## Given data
(** C9. One pass over a directory whose walk meets no error and no link, when
    every request is served and the cached add-ons are those of the API
    server, whose add-ons have names, UIDs and the kinds of what they own in
    their annotation.  Let no file be disabled, no two manifests have the same
    base name - such two are one add-on -, every manifest parse into objects
    of kinds that are served, and let those that the watcher takes for
    unchanged have been applied before.  Then the pass succeeds.  The add-on
    named after a manifest owns exactly the objects of the file, so that what
    is gone from it has been pruned, kinds that are gone altogether included,
    and has the checksum of its content; the times of the manifests are
    recorded, so that the next pass skips them; and add-ons that no manifest
    is named after stay as they were, with what they own. *)
Theorem manifests_applied disables base force w v (l : list (string * FileInfo)) :
  tidy v -> cache_ok w v -> dw_walk v base = (fun x => (x.1, Ok x.2)) <$> l -> Forall (fun x => fi_Symlink x.2 = false) l ->
  (forall path, is_Some (found l !! path) -> shouldDisableFile base path disables = false) ->
  (forall x y, manifest l x -> manifest l y -> basename x.1 = basename y.1 -> x = y) ->
  (forall x, manifest l x -> (exists c objects, good_manifest v x.1 c objects) /\ current force w v x) ->
  wp dep_contract (listFilesIn disables base force w) (fun o v' => exists w', o = Done (w', true) /\ dw_files v' = dw_files v /\
    (forall x, manifest l x -> default zero_time (w_modTime w' !! x.1) = fi_ModTime x.2 /\
      exists c objects a, dw_files v !! x.1 = Some c /\ objectSet c = Ok objects /\ owned v' (basename x.1) = objects /\
        dw_addons v' !! basename x.1 = Some a /\ ad_Checksum a = checksum c) /\
    (forall name, (forall x, manifest l x -> basename x.1 <> name) -> owned v' name = owned v name /\ dw_addons v' !! name = dw_addons v !! name)) v.
Proof.
  intros Ht Hc Hw Hl Hd Hnd Hg. set (todo := sorted_files (found l)). set (skips := skip_names (found l)).
  assert (forall x, x ∈ live skips todo <-> manifest l x) as Hm by (intros x; apply live_manifest).
  eapply (wp_mono _ _ (pass_post w v skips todo)).
  - intros o v' (w' & -> & _ & _ & Ef & _ & Hlive & _ & Hrest). exists w'. split_and!; [done|done| |].
    + intros x Hx. destruct (Hlive x) as [Hs Hmod]; [by apply Hm|]. split; [done|]. destruct (Hg x Hx) as [(c & objects & Hgood) _].
      destruct Hgood as (Hfile & Hobj & _). rewrite <- Ef in Hfile. destruct (Hs c objects Hfile Hobj) as (Ho & a & Ha & Hsum).
      rewrite Ef in Hfile. by exists c, objects, a.
    + intros name Hname. apply Hrest. intros (x & -> & Hx)%list_elem_of_fmap. by apply (Hname x); [apply Hm|].
  - unfold listFilesIn. eapply wp_call. intros r v1 [-> ->]. rewrite Hw.
    apply wp_bind. eapply wp_mono; [|by apply walk_files_plain]. cbv beta. intros o v1 [-> ->]. cbv iota.
    fold (found l). fold skips. fold todo. apply each_file_ok; [done|done| | |].
    + apply Forall_forall. intros x Hx%elem_of_sorted_files. apply Hd. by eexists.
    + apply NoDup_map_on; [|intros x y ?%Hm ?%Hm; by apply Hnd]. apply NoDup_filter, sorted_files_NoDup.
    + apply Forall_forall. intros x ?%Hm. by apply Hg.
Qed.

End laws.
(* ===== verification/CertLaws.v ===== *)
(** * What the gateway serves with

    After a start the server's pair belongs together, covers the names it is
    to be reached by and lasts for more than thirty days; at every point
    before that the pair on the disk is the old one, this one, or none. *)
From Stdlib Require Import ZArith Lia.
From S2P Require Import Prelude GoText Prog Os Sha256 SessionEnv NetAddr GatewayCert Tunnel.

Section laws.
Context `{PK : PKI, IT : IPText}.

(** ** The machine *)

(** The disk, the last reading of the clock, the public keys that have been
    made, the name, the interfaces with their addresses, and the name in the
    environment. *)
Record CertWorld := mkCW {
  cw_fs : fs; cw_clock : Z; cw_used : list Pub; cw_hostname : string; cw_ifaces : list (string * list (option IP)); cw_env : string;
}.
Implicit Types v : CertWorld.

Definition iface_addrs v (iface : string) : list (option IP) :=
  match list_find (fun x => x.1 = iface) (cw_ifaces v) with Some (_, x) => snd x | None => [] end.
Definition reading {X} (e : osE X) : X -> Z -> Z :=
  match e in osE X return X -> Z -> Z with Now => fun t _ => t | _ => fun _ t => t end.
Definition with_disk (m : fs) (t : Z) v : CertWorld := mkCW m t (cw_used v) (cw_hostname v) (cw_ifaces v) (cw_env v).

(** Key pairs are fresh, certificates are made as asked, by the parent's key
    only. *)
Definition cert_contract (faults : bool) : contract certE CertWorld := fun X e v x v' =>
  match e in certE X return X -> Prop with
  | CtOs e => fun r => exists m', os_contract faults _ e (cw_fs v) r m' /\ (cw_clock v <= reading e r (cw_clock v))%Z /\
      v' = with_disk m' (reading e r (cw_clock v)) v
  | FsSync p => fun r => v' = v /\ (is_ok r = false -> faults = true)
  | FsClose p => fun r => v' = v /\ (is_ok r = false -> faults = true)
  | GenerateKey => fun r =>
      match r with
      | Ok k => pub k ∉ cw_used v /\ v' = mkCW (cw_fs v) (cw_clock v) (pub k :: cw_used v) (cw_hostname v) (cw_ifaces v) (cw_env v)
      | Err _ => faults = true /\ v' = v
      end
  | CreateCertificate tmpl parent p priv => fun r => v' = v /\
      match r with
      | Ok c => c = certificate (in_seconds tmpl) p (pub priv) /\ forall q, parent = Some q -> x_PublicKey q = pub priv
      | Err _ => faults = true \/ exists q, parent = Some q /\ x_PublicKey q <> pub priv
      end
  | Hostname => fun h => v' = v /\ h = cw_hostname v
  | Interfaces => fun l => v' = v /\ l = (cw_ifaces v).*1
  | Addrs iface => fun l => v' = v /\ l = iface_addrs v iface
  | Getenv _ => fun s => v' = v /\ s = cw_env v
  end x.

Definition text v (p : string) : option string := f_content <$> cw_fs v !! p.

(** ** The names *)

(** What a certificate has to carry. *)
Definition advertised (adv : string) (c : Template) : Prop :=
  TrimSpace adv = "" \/
  match ParseIP (TrimSpace adv) with
  | Some i => IsLoopback i = true \/ i ∈ t_IPAddresses c
  | None => TrimSpace adv ∈ t_DNSNames c
  end.
Definition covers v (adv : string) (c : Template) : Prop :=
  (cw_hostname v <> "" -> cw_hostname v ∈ t_DNSNames c) /\
  (forall i, i ∈ flat_map (fun x => outside_ips (iface_addrs v x)) (cw_ifaces v).*1 -> i ∈ t_IPAddresses c) /\
  advertised adv c /\ advertised (cw_env v) c.

(** A name that cannot be advertised. *)
Definition bad_name (adv : string) : Prop := ValidateAdvertiseHostname (TrimSpace adv) = false.

(** The names of [s] are among those of [c]. *)
Definition sans_in (s : serverSANs) (c : Template) : Prop :=
  (forall d, d ∈ dnsNames s -> d ∈ t_DNSNames c) /\ (forall i, i ∈ ips s -> i ∈ t_IPAddresses c).

Lemma sans_covered (c : Certificate) s : sansCoveredBy c s = true <-> sans_in s (x_Template c).
Proof.
  unfold sansCoveredBy. rewrite andb_true_iff, !forallb_forall.
  assert (forall {A} `{EqDecision A} (l l' : list A),
    (forall x, In x l -> bool_decide (x ∈ l') = true) <-> (forall x, x ∈ l -> x ∈ l')) as Hl.
  { intros A EA l l'. split; intros H x Hx; [apply list_elem_of_In in Hx; by eapply bool_decide_eq_true, H|].
    apply bool_decide_eq_true. by apply H, list_elem_of_In. }
  rewrite !Hl. done.
Qed.

(** Advertising adds to the names what it has to. *)
Lemma advertise_exact adv s :
  match advertise adv s with
  | Some s' => (forall c, sans_in s' c -> sans_in s c /\ advertised adv c)
  | None => bad_name adv
  end.
Proof.
  unfold advertise, advertised, bad_name. case_decide as E; [by intros c; tauto|].
  destruct (ParseIP (TrimSpace adv)) as [i|].
  - intros c Hc. destruct (IsLoopback i) eqn:El; cbn [orb] in *; [split; [done|by right; left]|]. case_bool_decide as Ei.
    + split; [done|]. right. right. by apply Hc.
    + destruct Hc as [Hd Hi]. cbn in *. split; [|right; right; apply Hi, elem_of_app; right; by left].
      split; [done|]. intros j Hj. apply Hi, elem_of_app. by left.
  - destruct (ValidateAdvertiseHostname (TrimSpace adv)); [|done]. cbn [negb]. intros c Hc. case_decide as Ed.
    + split; [done|]. right. by apply Hc.
    + destruct Hc as [Hd Hi]. cbn in *. split; [|right; apply Hd, elem_of_app; right; by left].
      split; [|done]. intros d Hdd. apply Hd, elem_of_app. by left.
Qed.

Lemma interface_ips_exact faults v ifaces acc :
  wp (cert_contract faults) (interface_ips ifaces acc)
    (fun o v' => v' = v /\ o = Done (acc ++ flat_map (fun x => outside_ips (iface_addrs v x)) ifaces)) v.
Proof.
  revert acc. induction ifaces as [|iface l IH]; intros acc; cbn [interface_ips flat_map].
  - apply wp_ret. by rewrite app_nil_r.
  - eapply wp_call. intros r v1 [-> ->]. eapply wp_mono; [|apply IH]. cbv beta. intros o v' [-> ->]. by rewrite app_assoc.
Qed.

Lemma collect_exact faults v adv :
  wp (cert_contract faults) (collectServerSANs (cw_hostname v) adv) (fun o v' => v' = v /\ exists r, o = Done r /\
    match r with
    | Ok s => forall c, sans_in s c -> covers v adv c
    | Err err => err = invalid_hostname /\ (bad_name adv \/ bad_name (cw_env v))
    end) v.
Proof.
  unfold collectServerSANs. eapply wp_call. intros r v1 [-> ->]. apply wp_bind. eapply wp_mono; [|apply interface_ips_exact].
  cbv beta. intros o v1 [-> ->]. eapply wp_call. intros r v1 [-> ->]. apply wp_ret. split; [done|]. eexists. split; [done|].
  pose proof (advertise_exact adv) as H1. pose proof (advertise_exact (cw_env v)) as H2.
  match goal with |- context [advertise adv ?s] => specialize (H1 s); destruct (advertise adv s) as [s1|] end; [|split; [done|by left]].
  specialize (H2 s1). destruct (advertise (cw_env v) s1) as [s2|]; [|split; [done|by right]].
  intros c Hc. destruct (H2 c Hc) as [Hc1 He]. destruct (H1 c Hc1) as [[Hd Hi] Ha]. cbn in Hd, Hi. split_and!; [|done|done|done].
  intros Hne. apply Hd. rewrite decide_False by done. by left.
Qed.

(** ** The pair on the disk *)

(** The pair that is loaded from the disk. *)
Definition pair_at v (certFile keyFile : string) : option Certificate :=
  match text v certFile, text v keyFile with
  | Some a, Some b => match x509_key_pair a b with Ok c => Some c | Err _ => None end
  | _, _ => None
  end.

(** A pair to serve with. *)
Definition serves v (adv : string) (c : Certificate) : Prop :=
  covers v adv (x_Template c) /\ (cw_clock v < t_NotAfter (x_Template c) - 30 * day)%Z.

Lemma ctos_call {A} faults v (e : osE A) (Q : outcome A -> CertWorld -> Prop) :
  (forall r m', os_contract faults _ e (cw_fs v) r m' -> (cw_clock v <= reading e r (cw_clock v))%Z ->
    Q (Done r) (with_disk m' (reading e r (cw_clock v)) v)) ->
  wp (cert_contract faults) (ctos (call e)) Q v.
Proof. intros H r v' (m' & Hm & Hc & ->). by apply H. Qed.

Lemma with_same v : with_disk (cw_fs v) (cw_clock v) v = v.
Proof. by destruct v. Qed.

Lemma read_exact faults v p :
  wp (cert_contract faults) (ctos (call (ReadFile p))) (fun o v' => v' = v /\ exists r, o = Done r /\
    match r with Ok s => text v p = Some s | Err _ => faults = true \/ text v p = None end) v.
Proof.
  apply ctos_call. cbn. intros r m' [-> Hr] _. rewrite with_same. split; [done|]. exists r. split; [done|]. unfold text.
  destruct (cw_fs v !! p) as [f|]; [destruct Hr as [->|(Hf & e & _ & ->)]; [done|by left]|].
  destruct Hr as (e & -> & _). by right.
Qed.

Lemma load_exact faults v certFile keyFile :
  wp (cert_contract faults) (LoadX509KeyPair certFile keyFile) (fun o v' => v' = v /\ exists r, o = Done r /\
    match r with Ok c => pair_at v certFile keyFile = Some c | Err _ => faults = true \/ pair_at v certFile keyFile = None end) v.
Proof.
  unfold LoadX509KeyPair, pair_at. apply wp_bind. eapply wp_mono; [|apply read_exact]. cbv beta. intros o v1 (-> & r & -> & Hr).
  destruct r as [a|err]; [|apply wp_ret; split; [done|]; eexists; split; [done|]; destruct Hr as [Hr|Hr]; [by left|right; by rewrite Hr]].
  apply wp_bind. eapply wp_mono; [|apply read_exact]. cbv beta. intros o v1 (-> & r & -> & Hr2). rewrite Hr.
  destruct r as [b|err]; apply wp_ret; (split; [done|]); eexists; (split; [done|]).
  - rewrite Hr2. destruct (x509_key_pair a b); [done|by right].
  - destruct Hr2 as [Hr2|Hr2]; [by left|right; by rewrite Hr2].
Qed.

(** The clock moves; nothing else does. *)
Definition at_time (t : Z) v : CertWorld := with_disk (cw_fs v) t v.

Lemma now_exact faults v (Q : outcome Z -> CertWorld -> Prop) :
  (forall t, (cw_clock v <= t)%Z -> Q (Done t) (at_time t v)) -> wp (cert_contract faults) ct_now Q v.
Proof. intros H. apply ctos_call. cbn. intros r m' -> Ht. by apply H. Qed.

Lemma reusable_exact faults v certFile keyFile sans :
  wp (cert_contract faults) (reusable certFile keyFile sans) (fun o v' => (exists t, (cw_clock v <= t)%Z /\ v' = at_time t v) /\
    exists b, o = Done b /\ (b = true -> exists c, pair_at v certFile keyFile = Some c /\ sans_in sans (x_Template c) /\
      (cw_clock v' < t_NotAfter (x_Template c) - 30 * day)%Z)) v.
Proof.
  unfold reusable. apply wp_bind. eapply wp_mono; [|apply load_exact]. cbv beta. intros o v1 (-> & r & -> & Hr).
  destruct r as [c|err].
  - apply wp_bind. apply now_exact. intros t Ht. apply wp_ret. split; [by exists t|]. eexists. split; [done|].
    intros [Hlt%Z.ltb_lt Hs%sans_covered]%andb_true_iff. by exists c.
  - apply wp_ret. split; [exists (cw_clock v); split; [lia|by rewrite <- (with_same v) at 1]|]. by eexists.
Qed.

(** ** Effects that leave the disk alone *)

Lemma awp_of_only {E W A} (C : contract E W) (I : W -> Prop) (ok : forall X, E X -> Prop) (p : prog E A) Q (w : W) :
  only false ok p -> (forall X (e : E X) (w : W) x w', ok X e -> I w -> C X e w x w' -> I w') -> I w -> wp C p Q w ->
  awp C I p (fun a => Q (Done a)) w.
Proof.
  intros Hp Hstep. revert w. induction p as [a|X e k IH|m]; intros w HI H; [by split| |done].
  destruct Hp as [He Hk]. split; [done|]. intros x w' Hx. apply IH; [done|by eapply Hstep|by apply H].
Qed.

Definition calm X (e : certE X) : Prop :=
  match e with
  | CtOs e => match e with ReadFile _ | Now => True | _ => False end
  | Hostname | Interfaces | Addrs _ | Getenv _ => True
  | _ => False
  end.

Lemma calm_step faults X (e : certE X) v x v' : calm X e -> cert_contract faults X e v x v' -> exists t, v' = at_time t v.
Proof.
  destruct e as [Y e| | | | | | | |]; try done; cbn; [|intros _ [-> _]; exists (cw_clock v); by destruct v..].
  destruct e; try done; intros _ (m' & Hm & _ & ->); cbn in Hm; [destruct Hm as [-> _]|subst m']; by eexists.
Qed.

Lemma calm_os {X} (e : osE X) : match e with ReadFile _ | Now => True | _ => False end -> only false calm (ctos (call e)).
Proof. by split. Qed.

Lemma calm_ips ifaces acc : only false calm (interface_ips ifaces acc).
Proof. revert acc. induction ifaces as [|i l IH]; intros acc; [done|]. split; [done|]. intros x. apply IH. Qed.

Lemma calm_sans hostname adv : only false calm (collectServerSANs hostname adv).
Proof. apply only_bind; [done|]. intros l. apply only_bind; [apply calm_ips|]. intros a. by apply only_bind. Qed.

Lemma calm_reusable certFile keyFile sans : only false calm (reusable certFile keyFile sans).
Proof.
  apply only_bind.
  - apply only_bind; [done|]. intros [a|err]; [|done]. apply only_bind; [done|]. by intros [b|err].
  - intros [c|err]; [|done]. by apply only_bind.
Qed.

(** A calm program in front of others. *)
Lemma awp_calm {A B} faults (I : CertWorld -> Prop) v (p : prog certE A) (f : A -> prog certE B) (Q1 : outcome A -> CertWorld -> Prop) Q :
  only false calm p -> (forall t, I (at_time t v)) -> wp (cert_contract faults) p Q1 v ->
  (forall a t, Q1 (Done a) (at_time t v) -> awp (cert_contract faults) I (f a) Q (at_time t v)) ->
  awp (cert_contract faults) I (bind p f) Q v.
Proof.
  intros Hp HI Hwp Hf. apply awp_bind. eapply awp_inv_mono; [|eapply (awp_mono _ (fun v' => exists t, v' = at_time t v)); [|eapply awp_of_only]].
  - intros v' [t ->]. apply HI.
  - intros a v' [t ->] H. by apply Hf.
  - exact Hp.
  - intros X e v1 x v2 Hc [t ->] Hx. destruct (calm_step faults X e _ _ _ Hc Hx) as [t' ->]. by exists t'.
  - exists (cw_clock v). by rewrite <- (with_same v) at 1.
  - exact Hwp.
Qed.

(** ** Replacing a file *)

Lemma awp_os {A B} faults I v (e : osE A) (f : A -> prog certE B) Q :
  I v ->
  (forall r m', os_contract faults _ e (cw_fs v) r m' -> (cw_clock v <= reading e r (cw_clock v))%Z ->
    awp (cert_contract faults) I (f r) Q (with_disk m' (reading e r (cw_clock v)) v)) ->
  awp (cert_contract faults) I (bind (ctos (call e)) f) Q v.
Proof. intros HI H. split; [done|]. intros r v' (m' & Hm & Hc & ->). by apply H. Qed.

(** The disk of [v] but for the file [p]. *)
Definition but_for (p : string) v v' : Prop :=
  exists m', (forall q, q <> p -> m' !! q = cw_fs v !! q) /\ v' = with_disk m' (cw_clock v) v.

## What this task involves
How many lines in the listing above contain "whose"? Give the number and nothing else.

## Solution to the problem
2